There’s a crush of air as a bus stops down the street. Someone steps off the bus, looking thinner than I remember, older than I remember. It’s her. I’m frozen to the ground. All I feel is love and hurt. It’s a struggle to hold on to any anger.

She has her head down as she walks towards us. When she gets close she looks up. A gasp that can be heard across the parking lot. Her groceries fall to the gravel. A peach rolls through a puddle. Then she’s running to me, catching me in her arms. “My girl. My sweet girl. You’re alive.”

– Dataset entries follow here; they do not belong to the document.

(** Copying entries with fresh, distinct names appends them in order. *)
Lemma copyDir_fresh (es : list (string * node)) :
  forall ds,
    Forall (fun e => cp_node (snd e) None = (Some (snd e), Ok tt)) es ->
    distinct_names (map fst es) = true ->
    (forall e, In e es -> alookup (fst e) ds = None) ->
    copyDir cp_node es ds = ((ds ++ es)%list, Ok tt).
Proof.
  induction es as [| [name child] rest IH]; intros ds Hcp Hd Hfresh.
  - simpl. now rewrite app_nil_r.
  - inversion Hcp as [| ? ? Hc Hrest]; subst. simpl in Hc.
    destruct (distinct_names_cons _ _ _ Hd) as [Hn Hd'].
    pose proof (Hfresh (name, child) (or_introl eq_refl)) as Hf. cbn [fst] in Hf.
    cbn [copyDir]. rewrite Hf, Hc.
    cbn [aset]. rewrite (ainsert_fresh name child ds Hf).
    rewrite (IH (ds ++ [(name, child)])%list Hrest Hd').
    + now rewrite <- app_assoc.
    + intros [k v] Hin. cbn [fst]. rewrite alookup_app.
      pose proof (Hfresh (k, v) (or_intror Hin)) as Hk. cbn [fst] in Hk.
      rewrite Hk. simpl.
      destruct (String.eqb_spec name k) as [<- | _]; [| reflexivity].
      (* [name] would occur in [rest] *)
      exfalso. clear - Hn Hin. induction rest as [| [k' v'] rest IH]; [contradiction |].
      simpl in Hn. destruct (String.eqb_spec k' name) as [-> | Hne]; [discriminate |].
      destruct Hin as [E | Hin]; [inversion E; congruence | auto].
Qed.

(** [cpSync] onto a destination that is not there reproduces a readable,
    well-named tree. *)
Lemma cp_node_identity (n : node) :
  readable n = true -> well_named n = true -> cp_node n None = (Some n, Ok tt).
Proof.
  induction n as [sz | es IH | | ] using node_induction; intros R W;
    try discriminate; [reflexivity |].
  simpl in R, W. apply andb_prop in W. destruct W as [Wd Wf].
  cbn [cp_node]. rewrite (copyDir_fresh es []); [reflexivity | | exact Wd | reflexivity].
  rewrite forallb_forall in R, Wf. rewrite Forall_forall in IH |- *.
  intros e He. apply IH; auto.
Qed.

(** Entries of the destination that the source does not name survive the
    copy, whether it ends well or not. *)
Lemma copyDir_keeps (name : string) (es : list (string * node)) :
  forall ds, alookup name es = None ->
    alookup name (fst (copyDir cp_node es ds)) = alookup name ds.
Proof.
  induction es as [| [k child] rest IH]; intros ds H; [reflexivity |].
  simpl in H. destruct (String.eqb_spec k name) as [-> | Hne]; [discriminate |].
  cbn [copyDir]. destruct (cp_node child (alookup k ds)) as [r [[] | e]].
  - rewrite (IH _ H). apply alookup_aset_other. exact Hne.
  - cbn [fst]. apply alookup_aset_other. exact Hne.
Qed.

Lemma upd_mkdir_file (p : list string) :
  forall cur sz, oresolve p cur = Ok (File sz) ->
    upd true p mkdir_at cur = (cur, Err EEXIST).
Proof.
  induction p as [| c p IH]; intros cur sz H.
  - destruct cur as [n |]; [| discriminate]. simpl in H. inversion H. reflexivity.
  - destruct cur as [[sz0 | es0 | | ] |]; try discriminate.
    rewrite oresolve_cons in H. cbn [upd].
    rewrite (IH _ _ H), aset_alookup_id. reflexivity.
Qed.

Lemma ainsert_ainsert (c : string) (v v1 : node) (es : list (string * node)) :
  alookup c es = Some v -> ainsert c v (ainsert c v1 es) = es.
Proof.
  induction es as [| [k w] es IH]; simpl; intro H; [discriminate |].
  destruct (String.eqb k c) eqn:E; simpl; rewrite E.
  - inversion H. reflexivity.
  - now rewrite IH.
Qed.

Lemma forallb_adelete (f : node -> bool) (c : string) (es : list (string * node)) :
  forallb (fun e => f (snd e)) es = true ->
  forallb (fun e => f (snd e)) (adelete c es) = true.
Proof.
  intro H. unfold adelete. induction es as [| [k w] es IH]; simpl in *; [reflexivity |].
  apply andb_prop in H. destruct H as [Hw Hes].
  destruct (String.eqb k c); simpl; [auto |]. now rewrite Hw, IH.
Qed.

(** A copy holds no closed directory, unless the destination held one
    already: of a directory that cannot be read [cpSync] creates only the
    empty shell. *)
Lemma cp_node_removable (s : node) :
  forall d,
    match d with Some x => removable x = true | None => True end ->
    match fst (cp_node s d) with Some x => removable x = true | None => True end.
Proof.
  induction s as [sz | es IH | | ] using node_induction; intros d Hd.
  - destruct d as [[sz' | es' | | ] |]; simpl; auto.
  - assert (C : forall ds, forallb (fun e => removable (snd e)) ds = true ->
                  forallb (fun e => removable (snd e)) (fst (copyDir cp_node es ds))
                  = true).
    { induction es as [| [name child] rest IHrest]; intros ds Hds; [exact Hds |].
      inversion IH as [| ? ? IHc IHr]; subst. cbn [snd] in IHc.
      cbn [copyDir].
      assert (Ha : match alookup name ds with
                   | Some x => removable x = true | None => True end).
      { destruct (alookup name ds) as [x |] eqn:A; [| exact I].
        apply (forallb_alookup removable name x ds Hds A). }
      specialize (IHc (alookup name ds) Ha).
      destruct (cp_node child (alookup name ds)) as [r st]. cbn [fst] in IHc.
      assert (Hds' : forallb (fun e => removable (snd e)) (aset name r ds) = true).
      { destruct r as [v |]; cbn [aset];
          [apply forallb_ainsert | apply forallb_adelete]; assumption. }
      destruct st as [[] | e]; [apply (IHrest IHr); exact Hds' | exact Hds']. }
    destruct d as [[sz' | ds | | ] |]; cbn [cp_node]; try exact Hd.
    + specialize (C ds Hd). destruct (copyDir cp_node es ds). exact C.
    + specialize (C [] eq_refl). destruct (copyDir cp_node es []). exact C.
  - destruct d as [[sz' | es' | | ] |]; simpl; auto.
  - destruct d as [[sz' | es' | | ] |]; simpl; auto.
Qed.

(** Removing what was just written at a path that was not there gives the
    disk back, when the folder above the path was there and what was
    written holds no closed directory. *)
Lemma upd_write_then_rm (f : option node -> option node * result unit)
    (p : list string) :
  p <> [] ->
  (exists x, fst (f None) = Some x /\ removable x = true) ->
  forall cur, olookup p cur = None -> reaches false p cur = true ->
    fst (upd false p (rm_at true true) (fst (upd true p f cur))) = cur.
Proof.
  intros Hne [x [Hx Rx]]. induction p as [| c p IH]; [contradiction |].
  intros cur L R.
  destruct cur as [[sz | es | | ] |]; try discriminate.
  rewrite olookup_cons in L. simpl in R.
  destruct p as [| d p'].
  - (* the last component *)
    simpl in L. destruct (alookup c es) as [n |] eqn:A; [discriminate |].
    cbn [upd]. rewrite A. destruct (f None) as [r st]. simpl in Hx. subst r.
    cbn [fst upd].
    rewrite alookup_aset_same.
    assert (E : rm_at true true (Some x) = (None, Ok tt))
      by (rewrite rm_at_some; apply rm_node_removable; exact Rx).
    rewrite E. cbn [fst aset].
    rewrite ainsert_fresh by exact A.
    unfold adelete. rewrite filter_app. fold (adelete c es).
    rewrite (adelete_fresh c es A). simpl. rewrite String.eqb_refl. simpl.
    now rewrite app_nil_r.
  - destruct (alookup c es) as [child |] eqn:A; [| discriminate].
    assert (Hne' : d :: p' <> []) by discriminate.
    specialize (IH Hne' (Some child) L R).
    destruct (upd_keeps true f (d :: p') child) as [y Hy]; [discriminate |].
    remember (d :: p') as q eqn:Hq. clear Hq.
    cbn [upd]. rewrite A.
    destruct (upd true q f (Some child)) as [r1 st1]. cbn [fst] in *. subst r1.
    cbn [upd]. rewrite alookup_aset_same.
    destruct (upd false q (rm_at true true) (Some y)) as [r2 st2].
    cbn [fst] in *. subst r2. cbn [aset].
    now rewrite (ainsert_ainsert c child y es A).
Qed.

Lemma write_at_fst (mk : bool) (f : option node -> option node * result unit)
    (p : list string) (root : node) :
  p <> [] ->
  Some (fst (write_at mk p f root)) = fst (upd mk p f (Some root)).
Proof.
  intro Hne. unfold write_at.
  destruct (upd_keeps mk f p root) as [n' Hn']; [contradiction |].
  destruct (upd mk p f (Some root)) as [r st]. simpl in *. subst r. reflexivity.
Qed.

(** X1. Copying a readable source directory whose directories list no name
    twice to a temporary path that is not there succeeds, puts an identical
    tree at the temporary path, and the size scan of the copy returns what
    the size scan of the source returns. *)
Theorem copy_preserves_tree_and_size :
  forall (folderPath tmpFolderPath : string) (w : world) (T : node),
    resolve (segments folderPath) (fs w) = Ok T ->
    directory_tree T = true ->
    well_named T = true ->
    lookup (segments tmpFolderPath) (fs w) = None ->
    reaches true (segments tmpFolderPath) (Some (fs w)) = true ->
    is_prefix (segments folderPath) (segments tmpFolderPath) = false ->
    snd (copyFolder folderPath tmpFolderPath w) = Ok tt /\
    lookup (segments tmpFolderPath) (fs (fst (copyFolder folderPath tmpFolderPath w)))
      = Some T /\
    getFolderSize tmpFolderPath (fs (fst (copyFolder folderPath tmpFolderPath w)))
      = getFolderSize folderPath (fs w).
Proof.
  intros src tmp w T Hsrc HD HW L R Hpre.
  destruct T as [sz | es | | ]; try discriminate.
  assert (Hcp : cp_node (Dir es) (lookup (segments tmp) (fs w)) = (Some (Dir es), Ok tt)).
  { rewrite L. apply cp_node_identity; assumption. }
  rewrite copyFolder_unfold, (mkdirSync_existing src (fs w) es Hsrc).
  unfold cpSync. rewrite Hsrc, Hpre.
  destruct (write_at_reaches true (cp_node (Dir es)) (segments tmp) (fs w) R)
    as [Hs Hl].
  { intros Hnil. rewrite Hnil in L. discriminate. }
  rewrite Hcp in Hs, Hl. cbn [fst snd] in Hs, Hl.
  destruct (write_at true (segments tmp) (cp_node (Dir es)) (fs w)) as [root2 st].
  cbn [fst snd] in *. subst st. cbn [fst snd fs].
  split; [reflexivity |]. split; [exact Hl |].
  unfold getFolderSize. apply lookup_resolve in Hl. rewrite Hl, Hsrc. reflexivity.
Qed.

Lemma copy_preserves_tree_and_size_witness :
  snd (copyFolder "/srv/world" "/tmp/temp_backup_world" (mkWorld sample_root []))
    = Ok tt /\
  lookup (segments "/tmp/temp_backup_world")
    (fs (fst (copyFolder "/srv/world" "/tmp/temp_backup_world"
                (mkWorld sample_root [])))) = Some sample_world /\
  getFolderSize "/tmp/temp_backup_world"
    (fs (fst (copyFolder "/srv/world" "/tmp/temp_backup_world"
                (mkWorld sample_root [])))) = Ok 52%N.
Proof.
  destruct (copy_preserves_tree_and_size "/srv/world" "/tmp/temp_backup_world"
              (mkWorld sample_root []) sample_world
              eq_refl eq_refl eq_refl eq_refl eq_refl eq_refl) as (A & B & C).
  split; [exact A | split; [exact B |]].
  rewrite C. reflexivity.
Defined.

(** X2. A temporary folder left over from an earlier cycle is merged
    into, not replaced: an entry of the leftover folder whose name the
    source does not have is still there after [copyFolder], whether the copy
    ends well or raises. *)
Theorem copy_merges_into_leftover :
  forall (folderPath tmpFolderPath : string) (w : world)
         (es ds : list (string * node)) (name : string) (stale : node),
    resolve (segments folderPath) (fs w) = Ok (Dir es) ->
    lookup (segments tmpFolderPath) (fs w) = Some (Dir ds) ->
    is_prefix (segments folderPath) (segments tmpFolderPath) = false ->
    alookup name es = None ->
    alookup name ds = Some stale ->
    exists ds',
      lookup (segments tmpFolderPath) (fs (fst (copyFolder folderPath tmpFolderPath w)))
        = Some (Dir ds') /\
      alookup name ds' = Some stale.
Proof.
  intros src tmp w es ds name stale Hsrc L Hpre Hes Hds.
  rewrite copyFolder_unfold, (mkdirSync_existing src (fs w) es Hsrc).
  unfold cpSync. rewrite Hsrc, Hpre.
  destruct (write_at_reaches true (cp_node (Dir es)) (segments tmp) (fs w))
    as [_ Hl].
  { apply (olookup_some_reaches true _ (Some (fs w)) (Dir ds)). exact L. }
  { intros _. apply cp_node_some. }
  pose proof (copyDir_keeps name es ds Hes) as K.
  destruct (copyDir cp_node es ds) as [ds' st'] eqn:C. cbn [fst] in K.
  assert (Hcp : cp_node (Dir es) (Some (Dir ds)) = (Some (Dir ds'), st'))
    by (cbn [cp_node]; now rewrite C).
  rewrite L, Hcp in Hl. cbn [fst] in Hl.
  exists ds'. split; [| now rewrite K].
  destruct (write_at true (segments tmp) (cp_node (Dir es)) (fs w))
    as [root2 [[] | e]]; exact Hl.
Qed.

She hugs me, and I cry. Part of me wants to go back to the way everything might have been—if she had left with me when I first told her, if I could trust her. I would live in this sad little apartment, and I would have been happy like this. It would have been home.

Instead I give her Blue’s card. “I’m here.” My words stutter and choke out of me. “I wanted you to know that—that I’m safe now. You can call me here.”

And then I get in the passenger seat of the car and close the door.

Blue murmurs something to her, and slowly, aching, she moves to the sidewalk. He gathers up her groceries—all except the peach, which is ruined now—and gives them to her in the bags. I love her as a mother. I always will. But that love has a deep, indelible crack running through it. I want to have her in my life. But I can’t ask her for anything.

Not even my own birth certificate.

Blue backs out of the space and drives me away.

 

 

Chapter Twenty-Three

 

 

Sutton


It would be so easy to look her up. So easy to find out where she is, to show up where she lives. It’s the greatest struggle of my day, not searching for her. I scan every face when I walk into a restaurant or a coffee shop.

I look for her in the street, but I don’t let myself look her up.

My grief this time looks different. It’s not about drinking or feeling sorry for myself. I throw myself into work, building my own life. Building something I can be proud of.

Something that would make me worthy of her.

I’m sitting in my office, working on the plans when someone knocks.

“I’m eating,” I tell Mrs. Ness without looking up. There’s a turkey sandwich, potato salad, and a large slice of key lime pie waiting for me on my desk.

“I’m not Mrs. Ness,” comes a voice from my memory.

I look up, and there’s Christopher. He looks exactly like I remember him: handsome and diffident. Other people see him as distant, but I’ve always known that he’s shy. “Hello.”

“Can I come in?” He lifts up a white paper bag. “I brought gifts.”